With the onset of the COVID-19 pandemic, telemedicine has become a new norm for many routine and non-emergency medical needs. But there are lessons to be learned from telemedicine’s use—or lack thereof—prior to the pandemic, and a new study from a UConn School of Social Work researcher offers insight for policymakers, administrators, and public health officials when considering the implementation of new services.
A qualitative researcher, lead author and licensed clinical social worker Kelsi Carolan was brought into the study—which was conducted in 2017 and 2018 and was recently published in the Journal of Medical Internet Research—to examine the adoption of a telemedicine program in a California independent senior living community.

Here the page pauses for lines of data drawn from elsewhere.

(* ===== verification/LegacyFs.v ===== *)
(** * The legacy key files ([keystore2/src/legacy_blob.rs], [LegacyBlobLoader])

    One directory per Android user, [user_<n>], with a file per key, its
    characteristics and its certificates.  The file system is a map from
    directory and file names to contents; a path in [broken_dirs] or
    [broken_files] fails with an I/O error other than "not found".
    (A call that is interrupted is repeated by with_retry_interrupted, so an
    interruption is not an outcome.)  The order of directory entries is
    not specified; here it is that of the map. *)

From stdpp Require Import base list gmap strings sorting.
From Stdlib Require Import ZArith Lia Ascii.
From S2P Require Import Prelude Aidl Errors KeyParameter Database Crypto RawDevice SuperKey LegacyAlias LegacyBlob.

Record Fs := {
  dirs : gmap string (gmap string bytes);
  root_broken : bool;
  broken_dirs : gset string;
  broken_files : gset (string * string)
}.

Definition with_dirs (f : gmap string (gmap string bytes) -> gmap string (gmap string bytes)) (fs : Fs) : Fs :=
  {| dirs := f (dirs fs); root_broken := root_broken fs; broken_dirs := broken_dirs fs; broken_files := broken_files fs |}.
Definition check_and_migrate (uid : Z) (key : KeyDescriptor) : W unit :=
  al ← lift (ok_or (alias key) err_sys);
  recent ← gets (fun w => bool_decide ((uid, al) ∈ recently_migrated (k_shelf w)));
  if (recent : bool) then mret tt
  else
    let key := if domain key =? val Domain.APP then set_nspace key uid else key in
    '(km_blob_params, user_cert, ca_cert) ← read_fs (fun fs => load_by_uid_alias off fs uid al None);
    _ ← match km_blob_params with
        | Some (km_blob, params) => store_legacy_key uid al key km_blob params user_cert ca_cert
        | None =>
          match ca_cert with
          | Some ca_cert =>
            now ← gets k_now;
            _ ← on_worker_db (fun draws => store_new_certificate draws now key KeyType.Client ca_cert KEYSTORE_UUID);
            mret tt
          | None => throw (err_rc ResponseCode.KEY_NOT_FOUND)
          end
        end;
    _ ← on_shelf (note_migrated uid al);
    _ ← on_fs (remove_keystore_entry off uid al);
    mret tt.

Definition check_and_migrate_super_key (user_id : Z) (pw : bytes) : W unit :=
  recent ← gets (fun w => bool_decide (user_id ∈ recently_migrated_super_key (k_shelf w)));
  if (recent : bool) then mret tt
  else
    found ← read_fs (fun fs => LegacyFs.load_super_key fs user_id pw);
    match found with
    | Some super_key =>
      '(b, blob_metadata) ← on_worker_tape (encrypt_with_password super_key pw);
      _ ← on_worker_db (fun draws => store_super_key draws user_id USER_SUPER_KEY_alias b blob_metadata ∅);
      _ ← on_fs (remove_super_key user_id);
      on_shelf (note_super_key user_id)
    | None => throw (err_rc ResponseCode.KEY_NOT_FOUND)
    end.

(** The blob a deleted rollback resistant key leaves for the collector. *)
Definition mark_deleted (s : Shelf) (super_key_id : option Z) (b : Blob) : option (bytes * BlobMetaData) :=
  match blob_value b with
  | Encrypted iv tag data =>
    match get_km_uuid (is_strongbox b) s, super_key_id with
    | Ok km_uuid, Some id =>
      Some (data, meta_add (BMEncryptedBy (EncKeyId id)) (meta_add (AeadTag tag) (meta_add (Iv iv) (meta_add (KmUuid km_uuid) ∅))))
    | _, _ => None
    end
  | Decrypted data => Some (data, ∅)
  | _ => None
  end.

Definition is_rollback_resistant (kp : KeyParameter) : bool := bool_decide (kp_value kp = RollbackResistance).

Definition bulk_delete_entry (keep : bool) (super_key_id : option Z) (e : Z * string) : W unit :=
  let '(uid, al) := e in
  '(km_blob_params, _, _) ← read_fs (fun fs => load_by_uid_alias off fs uid al None);
  let need_gc := match km_blob_params with Some (_, params) => existsb is_rollback_resistant params | None => false end in
  let is_super_encrypted := match km_blob_params with Some (b, _) => is_encrypted b | None => false end in
  if keep && negb is_super_encrypted then mret tt
  else
    _ ← (if need_gc then
           s ← gets k_shelf;
           match km_blob_params ≫= fun bp => mark_deleted s super_key_id bp.1 with
           | Some (b, m) => on_worker_db (fun _ => set_deleted_blob b m)
           | None => mret tt
           end
         else mret tt);
    _ ← on_fs (remove_keystore_entry off uid al);
    mret tt.

Definition bulk_delete (request : BulkDeleteRequest) (keep_non_super_encrypted_keys : bool) : W unit :=
  aliases ← read_fs (fun fs =>
    match request with
    | BulkUid uid => (fun l => {[ uid := list_to_set l ]}) <$> list_keystore_entries_for_uid off fs uid
    | BulkUser user_id => list_keystore_entries_for_user fs user_id
    end);
  let user_id := match request with BulkUid uid => uid_to_android_user off uid | BulkUser user_id => user_id end in
  found ← read_worker_db (Database.load_super_key USER_SUPER_KEY_alias user_id);
  let super_key_id := (fun e => ke_id e.2) <$> found in
  sr_for (bulk_delete_entry keep_non_super_encrypted_keys super_key_id) (entries aliases).

Definition has_super_key_request (user_id : Z) : W bool :=
  gets (fun w => bool_decide (user_id ∈ recently_migrated_super_key (k_shelf w)) || LegacyFs.has_super_key (k_fs w) user_id).

Definition check_empty (fs : Fs) : MState :=
  if default false (ok (is_empty fs)) then STATE_EMPTY else STATE_READY.

(** ** The migrator *)

Abbreviation M := (sr (Migrator * Tables) AnyError).

Definition set_m_state (st : MState) (m : Migrator) : Migrator :=
  {| m_state := st; m_initializer := m_initializer m; m_shelf := m_shelf m; m_fs := m_fs m; m_now := m_now m;
     m_tape := m_tape m; m_draws := m_draws m; m_gc := m_gc m |}.
Definition set_m_initializer (i : option (gmap Z Uuid)) (m : Migrator) : Migrator :=
  {| m_state := m_state m; m_initializer := i; m_shelf := m_shelf m; m_fs := m_fs m; m_now := m_now m;
     m_tape := m_tape m; m_draws := m_draws m; m_gc := m_gc m |}.
Definition set_m_shelf (s : option Shelf) (m : Migrator) : Migrator :=
  {| m_state := m_state m; m_initializer := m_initializer m; m_shelf := s; m_fs := m_fs m; m_now := m_now m;
     m_tape := m_tape m; m_draws := m_draws m; m_gc := m_gc m |}.

Definition set_init (uuids : gmap Z Uuid) (m : Migrator) : Migrator :=
  if decide (m_state m <> STATE_UNINITIALIZED) then m
  else match m_initializer m with None => set_m_initializer (Some uuids) m | Some _ => m end.

Definition fresh_shelf (uuids : gmap Z Uuid) : Shelf :=
  {| recently_migrated := ∅; recently_migrated_super_key := ∅; sec_level_to_km_uuid := uuids |}.

(** Without a competing thread the second look at an uninitialized state
    finds it unchanged.  The initializer is gone even if the check for
    emptiness fails. *)
Definition check_state : sr Migrator AnyError MState := fun m =>
  match m_state m with
  | STATE_EMPTY => (Ok STATE_EMPTY, m)
  | STATE_READY => (Ok STATE_READY, m)
  | STATE_UNINITIALIZED =>
    match m_initializer m with
    | Some uuids =>
      let m := set_m_initializer None m in
      match map_err to_any (is_empty (m_fs m)) with
      | Ok true => (Ok STATE_EMPTY, set_m_state STATE_EMPTY m)
      | Ok false =>
        let shelf := match m_shelf m with Some s => s | None => fresh_shelf uuids end in
        (Ok STATE_READY, set_m_state STATE_READY (set_m_shelf (Some shelf) m))
      | Err e => (Err e, m)
      | Panic => (Panic, m)
      end
    | None => (Err err_sys, m)
    end
  end.
(* ===== verification/LegacySystem.v ===== *)
(** * The legacy migrator as a whole

    The states of the migrator in every sequence of requests, what a failed
    initialization leaves behind, and what migrating a super key and deleting
    in bulk do. *)

From stdpp Require Import base list gmap strings.
From Stdlib Require Import ZArith Lia.
From S2P Require Import Prelude Aidl Errors KeyParameter DbTypes Database DbInvariant DbKeys DbGc Crypto RawDevice SuperKey SuperKeyCrypto LegacyAlias LegacyBlob LegacyFs LegacyList LegacyMigrator.

Section States.
Context {AI : Aidl} {BO : Boring} (off : Z).
Implicit Types (w : Worker) (m : Migrator) (s : Tables).

(** Requests and initialization, in any order; a request is any closure. *)
Inductive mig_step : Migrator * Tables -> Migrator * Tables -> Prop :=
| step_init uuids m s : mig_step (m, s) (set_init uuids m, s)
| step_request A (f : sr Worker AnyError A) md r md' : do_serialized f md = (r, md') -> mig_step md md'.

Definition new_migrator (fs : Fs) (now : result AnyError Z) (t : Tape) (draws : list (list Z)) : Migrator :=
  {| m_state := STATE_UNINITIALIZED; m_initializer := None; m_shelf := None; m_fs := fs; m_now := now; m_tape := t;
     m_draws := draws; m_gc := false |}.

Inductive mig_reachable : Migrator * Tables -> Prop :=
| mig_start fs now t draws s : mig_reachable (new_migrator fs now t draws, s)
| mig_next md md' : mig_reachable md -> mig_step md md' -> mig_reachable md'.

Definition mig_inv m : Prop :=
  match m_state m with
  | STATE_UNINITIALIZED => m_shelf m = None
  | STATE_READY => is_Some (m_shelf m) /\ m_initializer m = None
  | STATE_EMPTY => m_shelf m = None /\ is_empty (m_fs m) = Ok true /\ m_initializer m = None
  end.

Lemma check_state_inv m r m' :
  mig_inv m -> check_state m = (r, m') -> mig_inv m' /\ (forall st, r = Ok st -> st = m_state m') /\ m_fs m' = m_fs m.
Proof.
  unfold mig_inv, check_state. intros Hi H. destruct (m_state m) eqn:Hst.
  - destruct (m_initializer m); [|simplify_eq; by rewrite Hst].
    destruct (is_empty _) as [[]|e|] eqn:He; simplify_eq/=; rewrite ?Hst; split_and!; try done; try naive_solver.
  - simplify_eq. rewrite Hst. split_and!; try done; naive_solver.
  - simplify_eq. rewrite Hst. split_and!; try done; naive_solver.
Qed.

Lemma check_state_initialized m st m' : check_state m = (Ok st, m') -> st <> STATE_UNINITIALIZED.
Proof.
  unfold check_state. destruct (m_state m), (m_initializer m); intros H; simplify_eq; try done;
    by destruct (is_empty _) as [[]| |]; simplify_eq/=.
Qed.

Lemma check_empty_spec fs : check_empty fs = STATE_EMPTY <-> is_empty fs = Ok true.
Proof. unfold check_empty. destruct (is_empty fs) as [[]| |]; naive_solver. Qed.

Lemma do_serialized_inv {A} (f : sr Worker AnyError A) m s r m' s' :
  mig_inv m -> do_serialized f (m, s) = (r, (m', s')) -> mig_inv m' /\ (m_state m = STATE_EMPTY -> m' = m /\ s' = s).
Proof.
  intros Hi. unfold do_serialized. destruct (check_state m) as [r1 m1] eqn:Hc.
  pose proof (check_state_inv _ _ _ Hi Hc) as (Hi1 & Hst & _).
  assert (m_state m = STATE_EMPTY -> (r1, m1) = (Ok STATE_EMPTY, m)) as Hem.
  { intros E. unfold check_state in Hc. by rewrite E in Hc; simplify_eq. }
  destruct r1 as [st| |]; [|intros H; simplify_eq; (split; [done|]); intros E; by specialize (Hem E)..].
  destruct st.
  - by apply check_state_initialized in Hc.
  - specialize (Hst _ eq_refl). unfold mig_inv in Hi1. rewrite <- Hst in Hi1. destruct Hi1 as [[sh Hsh] Hin].
    unfold run_request. rewrite Hsh. destruct (f _) as [r2 w2]. intros H. split.
    + assert (mig_inv (if decide (check_empty (k_fs w2) = STATE_EMPTY)
        then set_m_state STATE_EMPTY {| m_state := m_state m1; m_initializer := m_initializer m1;
          m_shelf := if decide (check_empty (k_fs w2) = STATE_EMPTY) then None else Some (k_shelf w2);
          m_fs := k_fs w2; m_now := m_now m1; m_tape := k_tape w2; m_draws := k_draws w2; m_gc := k_gc w2 |}
        else {| m_state := m_state m1; m_initializer := m_initializer m1;
          m_shelf := if decide (check_empty (k_fs w2) = STATE_EMPTY) then None else Some (k_shelf w2);
          m_fs := k_fs w2; m_now := m_now m1; m_tape := k_tape w2; m_draws := k_draws w2; m_gc := k_gc w2 |})) as Hfin.
      { destruct (decide (check_empty (k_fs w2) = STATE_EMPTY)) as [He|He]; unfold mig_inv; simpl.
        - split_and!; [done|by apply check_empty_spec|done].
        - rewrite <- Hst. eauto. }
      destruct r2; by simplify_eq.
    + intros E. specialize (Hem E). congruence.
  - intros H. simplify_eq. split; [done|]. intros E. specialize (Hem E). by simplify_eq.
Qed.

“Initially, the study was purely looking at stats, seeing what the effects of this intervention would be, if any, on the unnecessary use of emergency transport—residents being transferred to the emergency department,” Carolan says. “What my co-authors were seeing in the numbers was that it wasn’t having much of an effect. The intervention didn’t seem to be working.”
Despite the fact that the program was being offered at no cost to residents, and despite a push from the community’s administration to utilize the program for cases that were not medically urgent, telemedicine wasn’t actually reducing the number of emergency room visits amongst residents in the community. The intervention uptake was low, and the researchers wanted to better understand why.
Carolan and her co-authors conducted separate focus groups with frontline, emergency-trained staff members and with residents from the community. The residents included both individuals who had previously used the telemedicine option as well as those who had not. Overall, the residents expressed a desire to avoid emergency room visits as much as possible—they disliked the long wait times, financial costs, and potential health risks of visiting the emergency room.
Some residents said the telemedicine option had helped avoid an unnecessary trip, while another said that their telemedicine experience actually reinforced the need to go to the emergency room despite the resident’s initial hesitancy—an unexpected benefit that helped diagnose a serious heart condition and ultimately led to important treatment.
The perceptions and experiences of the residents, however, were often in direct contradiction to the opinions of the community’s frontline staff, who reported in their focus groups that residents were reluctant to use the telemedicine option and did not directly request it. The staff felt that telemedicine ultimately just delayed an otherwise inevitable trip to the emergency room, seeing it as an obstacle to providing care to the community’s residents and not a valuable tool.
“Staff were saying it’s not appropriate for emergency care, and most folks need to go to the emergency room,” says Carolan, who has previously conducted qualitative research looking at a community paramedicine intervention. “It really made me think about my previous work and how much of a culture shift it is to ask emergency-trained responders, like EMTs and paramedics, to start to think about preventing emergency transport. Especially EMTs, because it’s just not what they’re trained to do. It’s really asking a profession to change its whole culture and training.”
The researchers ultimately concluded that a key barrier to the telemedicine program’s successful implementation was this resistance from staff, though Carolan says the COVID-19 pandemic may well have helped to change those cultural perspectives within the profession.
“I have faith that people who go into emergency care careers, like EMTs—they really want to help people,” she says. “There’s room for change if there is increased recognition among these frontline providers that sending people to the emergency room unnecessarily is not actually helping them and may actually cause harm. There might be a broader and more mainstream understanding now of the risks, at least related to COVID, of going into the emergency room when it’s not necessary.”
Carolan says that, in addition to not measuring the potential impact of the pandemic on attitudes, the study’s sample was limited to the voluntary participation of residents at only one independent senior living community, and that the community’s residents were of higher socioeconomic status, which may have meant they had access to additional resources that rendered telemedicine less appealing.
But she says that, as a clinician, there’s a lot for practitioners—and policymakers—to learn from the study.
“One of the things about the study that I find really interesting is that it really highlights how there can be such a discrepancy sometimes between the preferences of the people that we’re serving as providers and what the providers, in this case the EMT staff, believe is best,” she says. “In addition, we really have to think carefully when we’re trying to introduce these kinds of interventions—which is not even really specific to telemedicine -about the people who are on the ground actually trying to provide them. It’s one thing for me to come in, as a researcher, or for these big intervention or demonstration projects to be put in place, but if the people on the ground who are actually in charge of delivering the intervention don’t feel it is valuable or a good use of their time, then the whole thing may be destined to fail. For me, that encourages caution.”
She says the study also highlights the importance of qualitative research in providing a more complete look at the effectiveness of policies and interventions.
“If we just looked at the quantitative data, the stats of the study, we would not really understand the full picture; we would just know that the telemedicine intervention wasn’t really successful,” Carolan says. “That’s what it looks like with just the numbers. And I think what the study actually highlights is that it wasn’t the full picture—the lack of uptake was related to the lack of provider buy-in.”